> _Material shown_
(** * n8n-server: the tool-dispatch layer of [src/index.ts]

    A shallow embedding of the argument validators, the eight request
    handlers and the [CallToolRequestSchema] handler of the n8n MCP server,
    followed by the properties of the specification that concern them.

    Conventions of the embedding.
    - A JavaScript value is a [value]; TypeScript's interfaces are erased at
      run time, so validated argument records are the object literals the
      validators build, keys in source order.
    - A JavaScript number is an IEEE-754 double ([spec_float]).  The text of a
      number ([Number::toString]) is a builtin of the language and enters as
      the Section variable [Number_toString].
    - Strings are sequences of bytes.
    - The HTTP client ([axiosInstance]) is an oracle from the call made to
      either a response or a raised [AxiosError].
    - An [async] function is a computation in [Async]: it records the calls
      made on the HTTP client and settles with a value or an exception.
    - [console.error] only writes diagnostics and is left out. *)

From Stdlib Require Import String Ascii List Bool ZArith SpecFloat Lia.
Import ListNotations.
Open Scope string_scope.

(** ** JavaScript values *)

Definition number := spec_float.

#[local] Set Warnings "-register-all".

Inductive value : Type :=
| VUndefined
| VNull
| VBool (b : bool)
| VNum (n : number)
| VStr (s : string)
| VArr (elements : list value)
| VObj (properties : list (string * value)).

(** An object: its own enumerable properties in enumeration order. *)
Definition obj := list (string * value).

(** [o.k] for a key [k] that no prototype defines. *)
Fixpoint prop (o : obj) (k : string) : value :=
  match o with
  | [] => VUndefined
  | (k', v) :: rest => if k' =? k then v else prop rest k
  end.

Definition has_own (o : obj) (k : string) : bool :=
  existsb (fun kv => fst kv =? k) o.

(** [typeof v] *)
Definition typeof (v : value) : string :=
  match v with
  | VUndefined => "undefined"
  | VNull => "object"
  | VBool _ => "boolean"
  | VNum _ => "number"
  | VStr _ => "string"
  | VArr _ => "object"
  | VObj _ => "object"
  end.

Definition isArray (v : value) : bool :=
  match v with VArr _ => true | _ => false end.

Definition number_truthy (n : number) : bool :=
  match n with
  | S754_zero _ => false
  | S754_nan => false
  | _ => true
  end.

Definition number_isFinite (n : number) : bool :=
  match n with
  | S754_zero _ => true
  | S754_finite _ _ _ => true
  | _ => false
  end.

(** [ToBoolean]: the falsy values are undefined, null, false, ±0, NaN
    and the empty string. *)
Definition ToBoolean (v : value) : bool :=
  match v with
  | VUndefined => false
  | VNull => false
  | VBool b => b
  | VNum n => number_truthy n
  | VStr s => negb (s =? "")
  | VArr _ => true
  | VObj _ => true
  end.

(** [a || b] *)
Definition or_else (a b : value) : value :=
  if ToBoolean a then a else b.

(** [s.includes(sub)] *)
Fixpoint includes (s sub : string) : bool :=
  String.prefix sub s
  || match s with
     | EmptyString => false
     | String _ rest => includes rest sub
     end.

(** ** Exceptions *)

Inductive ErrorCode := InvalidParams | MethodNotFound | InternalError.

Record AxiosResponse := { status : Z; data : value }.

Record AxiosError := { message : string; response : option AxiosResponse }.

Inductive exn :=
| McpError (code : ErrorCode) (msg : string)
| AxiosErr (e : AxiosError)
| TypeError (msg : string).

(** ** The HTTP client: the calls the handlers make on [axiosInstance] *)

Inductive AxiosCall :=
| axios_get (url : string) (params : option obj)
| axios_post (url : string) (body : option value)
| axios_patch (url : string) (body : option value)
| axios_delete (url : string).

(** ** Settled asynchronous computations *)

Definition Async (A : Type) : Type :=
  list AxiosCall -> list AxiosCall * (exn + A).

Definition ret {A} (a : A) : Async A := fun log => (log, inr a).

Definition throw {A} (e : exn) : Async A := fun log => (log, inl e).

Definition bind {A B} (m : Async A) (k : A -> Async B) : Async B :=
  fun log =>
    match m log with
    | (log', inr a) => k a log'
    | (log', inl e) => (log', inl e)
    end.

(** [try { m } catch (error) { h error }] around awaited code. *)
Definition try_catch {A} (m : Async A) (h : exn -> Async A) : Async A :=
  fun log =>
    match m log with
    | (log', inr a) => (log', inr a)
    | (log', inl e) => h e log'
    end.

(** A synchronous result used where a promise is awaited or returned. *)
Definition lift {A} (r : exn + A) : Async A :=
  match r with
  | inl e => throw e
  | inr a => ret a
  end.

Declare Scope async_scope.
Delimit Scope async_scope with async.
Notation "x <- m ;; k" := (bind m (fun x => k))
  (at level 100, m at next level, right associativity) : async_scope.

(** Running a call from an empty record of HTTP calls. *)
Definition run {A} (m : Async A) : list AxiosCall * (exn + A) := m [].
Definition calls {A} (m : Async A) : list AxiosCall := fst (run m).
Definition outcome {A} (m : Async A) : exn + A := snd (run m).

(** ** Text conversions, parametric in the text of a number *)

Definition quote_char : ascii := "034"%char.
Definition newline : string := String "010"%char "".

Definition hex_digit (n : nat) : ascii :=
  match n with
  | 0 => "0" | 1 => "1" | 2 => "2" | 3 => "3" | 4 => "4" | 5 => "5"
  | 6 => "6" | 7 => "7" | 8 => "8" | 9 => "9" | 10 => "a" | 11 => "b"
  | 12 => "c" | 13 => "d" | 14 => "e" | _ => "f"
  end%char.

(** The escape of one character inside a JSON string literal. *)
Definition quote_one (c : ascii) : string :=
  let n := nat_of_ascii c in
  if (n =? 8)%nat then "\b"
  else if (n =? 9)%nat then "\t"
  else if (n =? 10)%nat then "\n"
  else if (n =? 12)%nat then "\f"
  else if (n =? 13)%nat then "\r"
  else if (n =? 34)%nat then String "\"%char (String quote_char "")
  else if (n =? 92)%nat then "\\"
  else if (n <? 32)%nat then
    "\u00" ++ String (hex_digit (n / 16)) (String (hex_digit (n mod 16)) "")
  else String c "".

Fixpoint quote_body (s : string) : string :=
  match s with
  | EmptyString => ""
  | String c rest => quote_one c ++ quote_body rest
  end.

(** [QuoteJSONString] *)
Definition QuoteJSONString (s : string) : string :=
  String quote_char (quote_body s ++ String quote_char "").

(** [l.join(sep)], given the text of an element. *)
Fixpoint join_with (text : value -> exn + string) (sep : string)
  (l : list value) : exn + string :=
  match l with
  | [] => inr ""
  | x :: rest =>
      match text x with
      | inl e => inl e
      | inr s =>
          match rest with
          | [] => inr s
          | _ :: _ =>
              match join_with text sep rest with
              | inl e => inl e
              | inr t => inr (s ++ sep ++ t)
              end
          end
      end
  end.

(** The texts of the properties of an object in [SerializeJSONObject],
    given the text of a value: a property without text is skipped. *)
Fixpoint property_texts (text : value -> option string) (colon : string)
  (o : list (string * value)) : list string :=
  match o with
  | [] => []
  | (k, x) :: rest =>
      match text x with
      | None => property_texts text colon rest
      | Some s =>
          (QuoteJSONString k ++ colon ++ s) :: property_texts text colon rest
      end
  end.

(** The texts of the elements of an array in [SerializeJSONArray]: an
    element without text is "null". *)
Definition element_texts (text : value -> option string) (l : list value)
  : list string :=
  map (fun x => match text x with None => "null" | Some s => s end) l.

(** The text of an array or object between [open] and [close], from the
    texts of its members. *)
Definition wrap (gap indent stepback open close : string)
  (partial : list string) : string :=
  match partial with
  | [] => open ++ close
  | _ :: _ =>
      if gap =? ""
      then open ++ String.concat "," partial ++ close
      else open ++ newline ++ indent
           ++ String.concat ("," ++ newline ++ indent) partial
           ++ newline ++ stepback ++ close
  end.

Section Text.

Variable Number_toString : number -> string.

(** [ToString], as a template literal and [Array.prototype.join] apply it.
    An array is the comma-join of its elements, undefined and null elements
    counting as empty.  A plain object is ["[object Object]"], unless an own
    [toString] property (never callable in data that came from JSON) hides
    [Object.prototype.toString]: the conversion then raises a TypeError. *)
Fixpoint ToString (v : value) : exn + string :=
  match v with
  | VUndefined => inr "undefined"
  | VNull => inr "null"
  | VBool true => inr "true"
  | VBool false => inr "false"
  | VNum n => inr (Number_toString n)
  | VStr s => inr s
  | VArr l =>
      join_with (fun x => match x with
                          | VUndefined | VNull => inr ""
                          | _ => ToString x
                          end) "," l
  | VObj o =>
      if has_own o "toString"
      then inl (TypeError "Cannot convert object to primitive value")
      else inr "[object Object]"
  end.

(** The text of one element inside [join]. *)
Definition element_text (x : value) : exn + string :=
  match x with
  | VUndefined | VNull => inr ""
  | _ => ToString x
  end.

(** [l.join(sep)] *)
Definition join (sep : string) (l : list value) : exn + string :=
  join_with element_text sep l.

(** [SerializeJSONProperty] of ECMA-262 with the indentation unit [gap] and
    the current indentation [indent]: an undefined value has no text, is
    "null" inside an array and is skipped with its key inside an object;
    a number that is not finite is "null". *)
Fixpoint SerializeJSONProperty (gap indent : string) (v : value)
  : option string :=
  match v with
  | VUndefined => None
  | VNull => Some "null"
  | VBool true => Some "true"
  | VBool false => Some "false"
  | VNum n => Some (if number_isFinite n then Number_toString n else "null")
  | VStr s => Some (QuoteJSONString s)
  | VArr l =>
      Some (wrap gap (indent ++ gap) indent "[" "]"
              (element_texts (SerializeJSONProperty gap (indent ++ gap)) l))
  | VObj o =>
      Some (wrap gap (indent ++ gap) indent "{" "}"
              (property_texts (SerializeJSONProperty gap (indent ++ gap))
                 (if gap =? "" then ":" else ": ") o))
  end.

(** [JSON.stringify(v, null, 2)], undefined when [v] is. *)
Definition JSON_stringify_2 (v : value) : value :=
  match SerializeJSONProperty "  " "" v with
  | Some s => VStr s
  | None => VUndefined
  end.

(** [JSON.stringify(v)]: the text the HTTP client puts on the wire for a
    request body under [Content-Type: application/json]. *)
Definition JSON_stringify (v : value) : option string :=
  SerializeJSONProperty "" "" v.

End Text.

(** ** Validation functions (lines 73-116)

    A validator runs synchronously: it returns the validated object or
    throws. *)

Definition validateWorkflowId (args : obj) : exn + obj :=
  if negb (ToBoolean (prop args "id"))
     || negb (typeof (prop args "id") =? "string")
  then inl (McpError InvalidParams
              "Workflow ID is required and must be a string")
  else inr [("id", prop args "id")].

Definition validateCreateWorkflow (args : obj) : exn + obj :=
  if negb (ToBoolean (prop args "name"))
     || negb (typeof (prop args "name") =? "string")
  then inl (McpError InvalidParams
              "Workflow name is required and must be a string")
  else inr
    [("name", prop args "name");
     ("nodes", if isArray (prop args "nodes")
               then prop args "nodes" else VArr []);
     ("connections", if typeof (prop args "connections") =? "object"
                     then prop args "connections" else VObj []);
     ("active", if typeof (prop args "active") =? "boolean"
                then prop args "active" else VBool false);
     ("tags", if isArray (prop args "tags")
              then prop args "tags" else VArr []);
     ("settings",
      if (typeof (prop args "settings") =? "object")
         && negb (match prop args "settings" with
                  | VNull => true
                  | _ => false
                  end)
      then prop args "settings"
      else VObj [("executionOrder", VStr "v1")])].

> _Exercise brief_
Extract, please, the lines from the start of the entries above through the one with "Conventions of the embedding.", both included, reproducing each exactly and adding nothing.

> _Answer_
(** * n8n-server: the tool-dispatch layer of [src/index.ts]

    A shallow embedding of the argument validators, the eight request
    handlers and the [CallToolRequestSchema] handler of the n8n MCP server,
    followed by the properties of the specification that concern them.

    Conventions of the embedding.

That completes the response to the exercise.